Start with the tuna can test if you haven't done it yet. Place empty tuna cans or rain gauges in different irrigation zones and run each zone until you know exactly how many minutes it takes to put down 0.5 inches of water. Without this baseline, you're guessing — and guessing usually means either under-watering or wasting your allowance.
Once you have that data:
- Target at least 1 inch on your allowed day. If your zone needs 20 minutes to deliver 0.5 inches, run it for 40 minutes.
- If your system and schedule allow, target 1.5 inches total — this gives the lawn a full week's worth in one session.
- Prioritize sun-exposed zones and thin or stressed areas first. If you run out of allowable hours, let the shadier or healthier zones run shorter.
The Split-Watering Strategy
Running one long, continuous irrigation cycle sounds efficient, but it often causes runoff — especially on compacted or sandy soils — before the water has a chance to penetrate. A better approach, when your restriction window allows it, is to split your watering into two applications on the same day.
Here's how it works:
- First run: Apply 1 inch at the beginning of your allowed watering window.
- Second run: Apply another 0.5 inches a few hours later, toward the end of the window.
The gap between applications gives the soil time to absorb the first round. The second run pushes water deeper into the root zone and catches any areas the first cycle missed. The total — 1.5 inches — matches the full weekly recommendation, even though it all lands in one day.
If your system can only run once, still target the full inch. One deep watering is better than two shallow ones.

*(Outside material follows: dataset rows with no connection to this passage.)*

(* ===== verification/Workload.v ===== *)
(** pkg/workload: keys and label selection (selection.go), requests, responses
    and trace specifications (types.go), and the translation of loader traces
    (conversion.go). *)
From Stdlib Require Import Ascii.
From S2P Require Import Prelude F64.

(** * selection.go *)
Module Selection.

(** The part of [metav1.Object] the program reads. *)
Record Object := mkObject {
  obj_namespace : string;
  obj_name : string;
  obj_labels : gmap string string
}.

(** [obj.GetLabels()[k]]: the empty string when the key is missing. *)
Definition label (o : Object) (k : string) : string := default "" (obj_labels o !! k).

Record NamespacedName := mkNamespacedName { Namespace : string; Name : string }.

(** [types.NamespacedName.String]. *)
Definition NamespacedName_String (n : NamespacedName) : string :=
  Namespace n +:+ "/" +:+ Name n.

Definition KeyFromObject (o : Object) : string :=
  obj_namespace o +:+ "/" +:+ label o "app".

Definition NamespacedNameFromKey (key : string) : res NamespacedName :=
  let parts := split_on "/"%char key in
  match parts !! 0%nat, parts !! 1%nat with
  | Some ns, Some n => Ok (mkNamespacedName ns n)
  | _, _ => Panic "index out of range [1] with length 1"
  end.

Definition nonempty (s : string) : bool := bool_decide (s <> "").

Definition IsWorkload (o : Object) : bool :=
  nonempty (label o "app") && nonempty (label o "workload").

Definition IsTraceWorkload (o : Object) : bool :=
  IsWorkload o && bool_decide (label o "workload" = "trace").

(** The list options of controller-runtime the program builds. *)
Inductive ListOption :=
| HasLabels (keys : list string)
| MatchingLabels (kvs : list (string * string))
| InNamespace (ns : string).

Definition CtrlListOptions : list ListOption := [HasLabels ["workload"; "app"]].
Definition CtrlListOptionsForTrace : list ListOption :=
  [HasLabels ["workload"; "app"]; MatchingLabels [("workload", "trace")]].

(** What the API server promises for these options (controller-runtime's
    documentation of the three types). *)
Class ListSemantics := {
  selects : ListOption -> Object -> bool;
  selects_has ks o :
    selects (HasLabels ks) o = true <-> Forall (fun k => is_Some (obj_labels o !! k)) ks;
  selects_matching kvs o :
    selects (MatchingLabels kvs) o = true <->
    Forall (fun kv => obj_labels o !! fst kv = Some (snd kv)) kvs;
  selects_ns ns o : selects (InNamespace ns) o = true <-> obj_namespace o = ns
}.
Definition selected `{ListSemantics} (opts : list ListOption) (o : Object) : bool :=
  forallb (fun opt => selects opt o) opts.

(** The two package variables written by [init], with the requirements of
    their label selector; an untouched variable has none. *)
Inductive Operator := Exists | Equals.
Record Requirement := mkRequirement { req_key : string; req_op : Operator; req_values : list string }.
Record ListOptionVars := mkVars {
  MetaV1ListOptions : list Requirement;
  MetaV1ListOptionsForTrace : list Requirement
}.

Definition init (vars : ListOptionVars) : ListOptionVars :=
  let requireWorkload := mkRequirement "workload" Exists [] in
  let requireApp := mkRequirement "app" Exists [] in
  let vars := mkVars (MetaV1ListOptions vars) [requireWorkload; requireApp] in
  let requireTraceWorkload := mkRequirement "workload" Equals ["trace"] in
  mkVars (MetaV1ListOptions vars) [requireTraceWorkload; requireApp].

Lemma key_slash_free o :
  str_has "/"%char (obj_namespace o) = false -> str_has "/"%char (label o "app") = false ->
  split_on "/"%char (KeyFromObject o) = [obj_namespace o; label o "app"].
Proof.
  intros Hn Ha. unfold KeyFromObject.
  change ("/" +:+ label o "app") with (String "/"%char (label o "app")).
  by rewrite split_on_app, split_on_none.
Qed.
(** An implementation of the documented list semantics. *)
#[export] Program Instance label_lookup_semantics : ListSemantics := {|
  selects opt o :=
    match opt with
    | HasLabels ks => forallb (fun k => bool_decide (is_Some (obj_labels o !! k))) ks
    | MatchingLabels kvs => forallb (fun kv => bool_decide (obj_labels o !! fst kv = Some (snd kv))) kvs
    | InNamespace ns => bool_decide (obj_namespace o = ns)
    end
|}.
Next Obligation. intros ks o. apply (forallb_decide (fun k => is_Some (obj_labels o !! k))). Qed.
Next Obligation. intros kvs o. apply (forallb_decide (fun kv => obj_labels o !! fst kv = Some (snd kv))). Qed.
Next Obligation. intros ns o. apply bool_decide_eq_true. Qed.

Lemma nonempty_label o k : nonempty (label o k) = true -> is_Some (obj_labels o !! k).
Proof. unfold nonempty, label. rewrite bool_decide_eq_true. destruct (obj_labels o !! k); [eauto|done]. Qed.

(** C40. The key of an object never makes [NamespacedNameFromKey] panic, and
    when neither the namespace nor the app label contains a slash the two
    functions are inverse: the name carries the namespace and the app label,
    and its string form is the key again. *)
Theorem key_roundtrip o :
  (exists n, NamespacedNameFromKey (KeyFromObject o) = Ok n) /\
  (str_has "/"%char (obj_namespace o) = false -> str_has "/"%char (label o "app") = false ->
    exists n, NamespacedNameFromKey (KeyFromObject o) = Ok n /\
      Namespace n = obj_namespace o /\ Name n = label o "app" /\
      NamespacedName_String n = KeyFromObject o).
Proof.
  split.
  - unfold NamespacedNameFromKey, KeyFromObject.
    assert (forall s t, exists a b l, split_on "/"%char (s +:+ String "/"%char t) = a :: b :: l) as H.
    { intros s t. assert (forall u, exists b l, split_on "/"%char u = b :: l) as Hne.
      { intros u. destruct u as [|c u]; simpl; [by eexists _, _|].
        destruct (ascii_dec c "/"%char); [by eexists _, _|]. destruct (split_on _ u); by eexists _, _. }
      induction s as [|c s IH].
      - destruct (Hne t) as (b & l & E). exists "", b, l.
        change (split_on "/"%char (String "/"%char t) = "" :: b :: l). simpl. by rewrite E.
      - rewrite str_app_cons. simpl. destruct IH as (a & b & l & ->).
        destruct (ascii_dec c "/"%char); by eexists _, _, _. }
    destruct (H (obj_namespace o) (label o "app")) as (a & b & l & E).
    change ("/" +:+ label o "app") with (String "/"%char (label o "app")). rewrite E.
    simpl. by eexists.
  - intros H1 H2. unfold NamespacedNameFromKey. rewrite key_slash_free by done. simpl.
    by eexists.
Qed.

Definition demo_object : Object :=
  mkObject "default" "trace-0-abc" (list_to_map [("app", "trace-0"); ("workload", "trace")]).

Lemma key_roundtrip_witness :
  exists n, NamespacedNameFromKey (KeyFromObject demo_object) = Ok n /\
    Namespace n = "default" /\ Name n = "trace-0" /\ NamespacedName_String n = "default/trace-0".
Proof. exact (proj2 (key_roundtrip demo_object) eq_refl eq_refl). Defined.

(** The server-side selection by [CtrlListOptionsForTrace] and the
    event filter [IsTraceWorkload] agree on every object whose app label is
    not the empty string; an object with an empty app label is listed but
    filtered. *)
Theorem trace_selection_agrees `{ListSemantics} o :
  IsTraceWorkload o = selected CtrlListOptionsForTrace o && nonempty (label o "app").
Proof.
  apply eq_true_iff_eq. unfold IsTraceWorkload, IsWorkload, selected, CtrlListOptionsForTrace.
  cbn [forallb]. rewrite !andb_true_iff, selects_has, selects_matching.
  rewrite !Forall_cons, !Forall_nil, bool_decide_eq_true. simpl. split.
  - intros [[Ha Hw] Ht]. pose proof (nonempty_label _ _ Ha). pose proof (nonempty_label _ _ Hw).
    split_and!; try done. unfold label in Ht. destruct (obj_labels o !! "workload"); naive_solver.
  - intros [((? & ? & _) & (Hm & _) & _) Ha]. unfold label in *. rewrite Hm in *. done.
Qed.

Lemma trace_selection_agrees_witness :
  IsTraceWorkload demo_object = true /\ selected CtrlListOptionsForTrace demo_object = true.
Proof.
  pose proof (trace_selection_agrees demo_object) as H.
  split; [|symmetry; etransitivity; [symmetry; apply andb_true_r|]; etransitivity; [symmetry; exact H|]];
    vm_compute; reflexivity.
Defined.

(** [init] assigns [MetaV1ListOptionsForTrace] twice and never
    [MetaV1ListOptions]: the latter keeps its zero value, which requires no
    label at all, so it selects every object of the cluster, not the
    workloads. *)
Theorem init_leaves_MetaV1ListOptions_empty :
  let vars := init (mkVars [] []) in
  MetaV1ListOptions vars = [] /\
  MetaV1ListOptionsForTrace vars =
    [mkRequirement "workload" Equals ["trace"]; mkRequirement "app" Exists []].
Proof. done. Qed.
End Selection.

(** * types.go *)
Module Types.

Inductive ResponseStatus :=
| SUCCESS | FAIL_DISPATCH | FAIL_TIMEOUT | FAIL_CONNECT | FAIL_SEND | FAIL_RECV | INVALID_TARGET.
#[export] Instance ResponseStatus_eq : EqDecision ResponseStatus.
Proof. solve_decision. Defined.

(** The value given by [iota]. *)
Definition status_iota (s : ResponseStatus) : nat :=
  match s with
  | SUCCESS => 0 | FAIL_DISPATCH => 1 | FAIL_TIMEOUT => 2 | FAIL_CONNECT => 3
  | FAIL_SEND => 4 | FAIL_RECV => 5 | INVALID_TARGET => 6
  end%nat.

Definition responseStatusReadable : list string :=
  ["SUCCESS"; "FAIL_DISPATCH"; "FAIL_TIMEOUT"; "FAIL_CONNECT"; "FAIL_SEND"; "FAIL_RECV";
   "INVALID_TARGET"].

Definition ResponseStatus_String (s : ResponseStatus) : res string :=
  match responseStatusReadable !! status_iota s with
  | Some r => Ok r
  | None => Panic "index out of range"
  end.

Record Request := mkRequest {
  ID : string;
  Target : string;
  DurationMilliSec : Z;
  ClientSendTS : time;
  GatewayRecvTS : time;
  GatewaySendTS : time;
  ClientRelTime : duration;
  TraceRelTime : duration
}.

Definition set_GatewayRecvTS (t : time) (r : Request) : Request :=
  mkRequest (ID r) (Target r) (DurationMilliSec r) (ClientSendTS r) t (GatewaySendTS r)
    (ClientRelTime r) (TraceRelTime r).
Definition set_GatewaySendTS (t : time) (r : Request) : Request :=
  mkRequest (ID r) (Target r) (DurationMilliSec r) (ClientSendTS r) (GatewayRecvTS r) t
    (ClientRelTime r) (TraceRelTime r).

(** [Source] is the request the response answers.  The code shares the
    request by pointer; every write to it happens before the response is
    sent on a channel, so the response carries its final value. *)
Record Response := mkResponse {
  Source : Request;
  Status : ResponseStatus;
  ResGatewayRecvTS : time;
  ClientRecvTS : time;
  RuntimeMicroSec : Z
}.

What About Watering Time of Day?
In normal conditions, early morning watering is recommended because it reduces fungal risk. During active drought with restrictions, watering time matters far less than getting the water down. If your only allowed window includes evening or nighttime hours, use them without hesitation. An occasional late-day watering will not cause chronic fungal issues — and keeping the lawn alive matters more than maintaining perfect timing during a drought.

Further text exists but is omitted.